* Description of the task
The data are to be restated in full, exactly as presented.

(Stored items from a collection)
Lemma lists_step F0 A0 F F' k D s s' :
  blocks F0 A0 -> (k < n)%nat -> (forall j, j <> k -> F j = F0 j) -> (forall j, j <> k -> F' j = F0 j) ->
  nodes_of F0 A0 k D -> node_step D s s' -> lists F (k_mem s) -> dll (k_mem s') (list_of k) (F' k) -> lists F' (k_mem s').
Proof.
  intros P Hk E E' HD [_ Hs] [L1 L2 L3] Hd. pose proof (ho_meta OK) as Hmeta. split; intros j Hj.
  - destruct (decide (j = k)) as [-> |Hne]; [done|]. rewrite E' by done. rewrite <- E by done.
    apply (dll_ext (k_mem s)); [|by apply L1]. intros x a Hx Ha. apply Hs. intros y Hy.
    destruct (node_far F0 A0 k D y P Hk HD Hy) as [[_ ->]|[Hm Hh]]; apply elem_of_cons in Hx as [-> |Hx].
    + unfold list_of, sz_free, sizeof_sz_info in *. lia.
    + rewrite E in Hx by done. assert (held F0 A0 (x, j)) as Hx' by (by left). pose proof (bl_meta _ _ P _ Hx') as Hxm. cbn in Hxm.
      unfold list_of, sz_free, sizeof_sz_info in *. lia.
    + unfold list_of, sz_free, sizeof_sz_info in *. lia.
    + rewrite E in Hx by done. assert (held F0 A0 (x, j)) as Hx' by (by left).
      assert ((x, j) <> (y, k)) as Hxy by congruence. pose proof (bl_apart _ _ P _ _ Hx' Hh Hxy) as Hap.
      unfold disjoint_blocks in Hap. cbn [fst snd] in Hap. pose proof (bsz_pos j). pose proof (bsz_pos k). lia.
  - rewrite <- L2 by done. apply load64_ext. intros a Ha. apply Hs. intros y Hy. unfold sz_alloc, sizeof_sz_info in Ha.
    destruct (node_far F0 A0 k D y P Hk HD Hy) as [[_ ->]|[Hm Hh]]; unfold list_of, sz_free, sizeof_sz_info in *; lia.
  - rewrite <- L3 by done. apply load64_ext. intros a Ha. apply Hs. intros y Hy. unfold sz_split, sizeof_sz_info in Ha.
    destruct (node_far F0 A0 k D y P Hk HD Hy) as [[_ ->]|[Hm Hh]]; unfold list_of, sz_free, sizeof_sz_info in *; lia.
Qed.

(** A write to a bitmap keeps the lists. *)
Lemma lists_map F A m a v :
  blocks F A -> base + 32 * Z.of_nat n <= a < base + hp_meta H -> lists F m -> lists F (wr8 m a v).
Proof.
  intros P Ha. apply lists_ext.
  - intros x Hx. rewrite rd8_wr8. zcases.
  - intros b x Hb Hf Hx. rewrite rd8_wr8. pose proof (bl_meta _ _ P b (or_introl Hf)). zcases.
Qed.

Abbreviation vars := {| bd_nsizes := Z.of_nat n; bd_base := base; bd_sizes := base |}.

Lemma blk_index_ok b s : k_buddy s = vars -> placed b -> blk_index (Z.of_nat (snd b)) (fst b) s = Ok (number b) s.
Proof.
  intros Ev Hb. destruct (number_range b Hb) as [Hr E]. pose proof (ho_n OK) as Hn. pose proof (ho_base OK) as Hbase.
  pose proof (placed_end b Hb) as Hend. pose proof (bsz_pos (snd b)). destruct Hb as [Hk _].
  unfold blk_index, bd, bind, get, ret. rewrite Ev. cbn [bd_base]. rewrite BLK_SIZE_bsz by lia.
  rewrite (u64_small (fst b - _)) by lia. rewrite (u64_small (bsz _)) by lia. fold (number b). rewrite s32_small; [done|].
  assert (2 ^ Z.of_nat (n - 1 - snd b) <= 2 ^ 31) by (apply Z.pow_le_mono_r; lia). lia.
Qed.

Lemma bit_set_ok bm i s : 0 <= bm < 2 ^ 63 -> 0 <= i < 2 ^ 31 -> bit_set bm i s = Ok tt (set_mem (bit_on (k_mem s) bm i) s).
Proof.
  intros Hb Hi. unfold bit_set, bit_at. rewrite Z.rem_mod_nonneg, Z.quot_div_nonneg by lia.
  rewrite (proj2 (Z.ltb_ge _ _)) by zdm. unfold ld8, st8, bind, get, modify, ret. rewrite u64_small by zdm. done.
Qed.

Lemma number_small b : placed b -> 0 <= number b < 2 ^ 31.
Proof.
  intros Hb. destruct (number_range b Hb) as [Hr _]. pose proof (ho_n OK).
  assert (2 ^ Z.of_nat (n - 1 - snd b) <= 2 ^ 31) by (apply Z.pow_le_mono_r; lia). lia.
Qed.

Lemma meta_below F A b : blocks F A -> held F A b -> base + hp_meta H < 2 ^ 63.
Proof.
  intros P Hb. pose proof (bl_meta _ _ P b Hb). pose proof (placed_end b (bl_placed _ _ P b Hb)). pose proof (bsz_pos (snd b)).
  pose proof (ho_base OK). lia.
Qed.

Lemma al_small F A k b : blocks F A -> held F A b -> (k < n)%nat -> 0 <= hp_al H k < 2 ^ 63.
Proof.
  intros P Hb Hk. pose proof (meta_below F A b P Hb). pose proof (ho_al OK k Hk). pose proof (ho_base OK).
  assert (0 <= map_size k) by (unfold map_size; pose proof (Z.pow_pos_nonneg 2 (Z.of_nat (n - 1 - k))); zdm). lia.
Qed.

* Solution to this exercise
Lemma lists_step F0 A0 F F' k D s s' :
  blocks F0 A0 -> (k < n)%nat -> (forall j, j <> k -> F j = F0 j) -> (forall j, j <> k -> F' j = F0 j) ->
  nodes_of F0 A0 k D -> node_step D s s' -> lists F (k_mem s) -> dll (k_mem s') (list_of k) (F' k) -> lists F' (k_mem s').
Proof.
  intros P Hk E E' HD [_ Hs] [L1 L2 L3] Hd. pose proof (ho_meta OK) as Hmeta. split; intros j Hj.
  - destruct (decide (j = k)) as [-> |Hne]; [done|]. rewrite E' by done. rewrite <- E by done.
    apply (dll_ext (k_mem s)); [|by apply L1]. intros x a Hx Ha. apply Hs. intros y Hy.
    destruct (node_far F0 A0 k D y P Hk HD Hy) as [[_ ->]|[Hm Hh]]; apply elem_of_cons in Hx as [-> |Hx].
    + unfold list_of, sz_free, sizeof_sz_info in *. lia.
    + rewrite E in Hx by done. assert (held F0 A0 (x, j)) as Hx' by (by left). pose proof (bl_meta _ _ P _ Hx') as Hxm. cbn in Hxm.
      unfold list_of, sz_free, sizeof_sz_info in *. lia.
    + unfold list_of, sz_free, sizeof_sz_info in *. lia.
    + rewrite E in Hx by done. assert (held F0 A0 (x, j)) as Hx' by (by left).
      assert ((x, j) <> (y, k)) as Hxy by congruence. pose proof (bl_apart _ _ P _ _ Hx' Hh Hxy) as Hap.
      unfold disjoint_blocks in Hap. cbn [fst snd] in Hap. pose proof (bsz_pos j). pose proof (bsz_pos k). lia.
  - rewrite <- L2 by done. apply load64_ext. intros a Ha. apply Hs. intros y Hy. unfold sz_alloc, sizeof_sz_info in Ha.
    destruct (node_far F0 A0 k D y P Hk HD Hy) as [[_ ->]|[Hm Hh]]; unfold list_of, sz_free, sizeof_sz_info in *; lia.
  - rewrite <- L3 by done. apply load64_ext. intros a Ha. apply Hs. intros y Hy. unfold sz_split, sizeof_sz_info in Ha.
    destruct (node_far F0 A0 k D y P Hk HD Hy) as [[_ ->]|[Hm Hh]]; unfold list_of, sz_free, sizeof_sz_info in *; lia.
Qed.

(** A write to a bitmap keeps the lists. *)
Lemma lists_map F A m a v :
  blocks F A -> base + 32 * Z.of_nat n <= a < base + hp_meta H -> lists F m -> lists F (wr8 m a v).
Proof.
  intros P Ha. apply lists_ext.
  - intros x Hx. rewrite rd8_wr8. zcases.
  - intros b x Hb Hf Hx. rewrite rd8_wr8. pose proof (bl_meta _ _ P b (or_introl Hf)). zcases.
Qed.

Abbreviation vars := {| bd_nsizes := Z.of_nat n; bd_base := base; bd_sizes := base |}.

Lemma blk_index_ok b s : k_buddy s = vars -> placed b -> blk_index (Z.of_nat (snd b)) (fst b) s = Ok (number b) s.
Proof.
  intros Ev Hb. destruct (number_range b Hb) as [Hr E]. pose proof (ho_n OK) as Hn. pose proof (ho_base OK) as Hbase.
  pose proof (placed_end b Hb) as Hend. pose proof (bsz_pos (snd b)). destruct Hb as [Hk _].
  unfold blk_index, bd, bind, get, ret. rewrite Ev. cbn [bd_base]. rewrite BLK_SIZE_bsz by lia.
  rewrite (u64_small (fst b - _)) by lia. rewrite (u64_small (bsz _)) by lia. fold (number b). rewrite s32_small; [done|].
  assert (2 ^ Z.of_nat (n - 1 - snd b) <= 2 ^ 31) by (apply Z.pow_le_mono_r; lia). lia.
Qed.

Lemma bit_set_ok bm i s : 0 <= bm < 2 ^ 63 -> 0 <= i < 2 ^ 31 -> bit_set bm i s = Ok tt (set_mem (bit_on (k_mem s) bm i) s).
Proof.
  intros Hb Hi. unfold bit_set, bit_at. rewrite Z.rem_mod_nonneg, Z.quot_div_nonneg by lia.
  rewrite (proj2 (Z.ltb_ge _ _)) by zdm. unfold ld8, st8, bind, get, modify, ret. rewrite u64_small by zdm. done.
Qed.

Lemma number_small b : placed b -> 0 <= number b < 2 ^ 31.
Proof.
  intros Hb. destruct (number_range b Hb) as [Hr _]. pose proof (ho_n OK).
  assert (2 ^ Z.of_nat (n - 1 - snd b) <= 2 ^ 31) by (apply Z.pow_le_mono_r; lia). lia.
Qed.

Lemma meta_below F A b : blocks F A -> held F A b -> base + hp_meta H < 2 ^ 63.
Proof.
  intros P Hb. pose proof (bl_meta _ _ P b Hb). pose proof (placed_end b (bl_placed _ _ P b Hb)). pose proof (bsz_pos (snd b)).
  pose proof (ho_base OK). lia.
Qed.

Lemma al_small F A k b : blocks F A -> held F A b -> (k < n)%nat -> 0 <= hp_al H k < 2 ^ 63.
Proof.
  intros P Hb Hk. pose proof (meta_below F A b P Hb). pose proof (ho_al OK k Hk). pose proof (ho_base OK).
  assert (0 <= map_size k) by (unfold map_size; pose proof (Z.pow_pos_nonneg 2 (Z.of_nat (n - 1 - k))); zdm). lia.
Qed.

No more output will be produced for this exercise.